After bingeing the entirety of Good Omens in about a day and falling for Anathema Device’s aspirationally quirky contemporary meets Victorian style, I found myself rewatching Sabrina for some supplementary style nostalgia. No, not that Sabrina — Sabrina the Teenage Witch, that formative show from our early teens that aired on *actual television.* I fast forwarded to the university and post-university seasons specifically, remembering the initial years as full of 90s flares and color-blocked tank tops I didn’t care to re-live. While her sitcom career hijinks and boyfriend troubles seem more far fetched to me now than they did interesting and cosmopolitan to my own teenage self, her perfect early aughts New England Bohemian witch style thankfully holds up. I’m in no rush for summer to end but I already know I’ll be looking to these two witches for my main style inspiration come autumn. (Good Omens was entirely up to the hype too, by the way! I was just so distracted by the costuming that that’s where my mind has remained since watching.)
What’s next?
Olivia – Well after that, Good Omens for sure. I also really want to get back to Schitt’s Creek. I watched the first two seasons last month and loved it but was overwhelmed by it – some things hit a little too close to home. But now I’m very ready to watch the rest of it. I love the way the characters in the show actually grow and develop, and I’m excited to see where it goes in the last few seasons! And to get more of the jokes Raquel and Lee make in reference to it.

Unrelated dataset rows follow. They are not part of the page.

(** * Post-processing of generated FlatBuffers Go files

    A shallow embedding of package [languages] (the Go processor of
    [fbsprocessor]): the record-file detector, the syntax-tree patch that
    adds a [Name] method to every struct type, and the emission of
    [flatdatas_helper.go].

    The sources hold two revisions of the processor: the one with the
    patch step is embedded in full, the earlier one ([languages/go.go])
    differs in [ProcessFile] only.

    The Go standard library is modelled where the program calls it:
    [strings.Trim], [strings.TrimSuffix], [filepath.Base], [sort.Strings],
    [go/ast] with [ast.Inspect], and the execution of a [text/template]. *)

From Stdlib Require Import String Ascii List Bool Arith NArith Lia.
From Stdlib Require Import Permutation Sorted.
Import ListNotations.

Set Warnings "-register-all".

Local Open Scope string_scope.
Local Open Scope list_scope.

(** ** Characters that string literals here do not spell out *)

Definition dquote : string := String "034"%char EmptyString.
Definition newline : string := String "010"%char EmptyString.
Definition tab : string := String "009"%char EmptyString.

(** ** Package [strings] *)

Module strings.

(** [trimLeftByte]: drop every leading byte equal to [c]. *)
Fixpoint trimLeftByte (s : string) (c : ascii) : string :=
  match s with
  | EmptyString => EmptyString
  | String a s' => if Ascii.eqb a c then trimLeftByte s' c else s
  end.

(** [trimRightByte]: drop every trailing byte equal to [c]. *)
Fixpoint trimRightByte (s : string) (c : ascii) : string :=
  match s with
  | EmptyString => EmptyString
  | String a s' =>
      match trimRightByte s' c with
      | EmptyString => if Ascii.eqb a c then EmptyString else String a EmptyString
      | r => String a r
      end
  end.

(** [strings.Trim(s, cutset)] for a cutset of one ASCII byte, the only
    way the program calls it: Go takes the byte path
    [trimLeftByte(trimRightByte(s, c), c)]. *)
Definition Trim (s : string) (cutset : ascii) : string :=
  trimLeftByte (trimRightByte s cutset) cutset.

Raquel – I've got Season 2 of Killing Eve at the almost top of my queue, but I'm most looking forward at the moment to get into Tales of the City, Netflix's newest original based on Armistead Maupin's work of the same name. Growing up with semi-regular trips to San Francisco, shows set there speak to my heart as much as New York or Los Angeles, and I'm also just generally in love with these stories so I'm excited to see them live on.
Olivia Gündüz-Willemin is Editor-in-Chief of The Attic on Eighth. She is dedicated to reading her way through the world and trying to stay as calm as possible.
Raquel Reyes is Creative Director at The Attic on Eighth. She enjoys styling photo shoots, dramatic hair accessories, and old fashioned cocktails.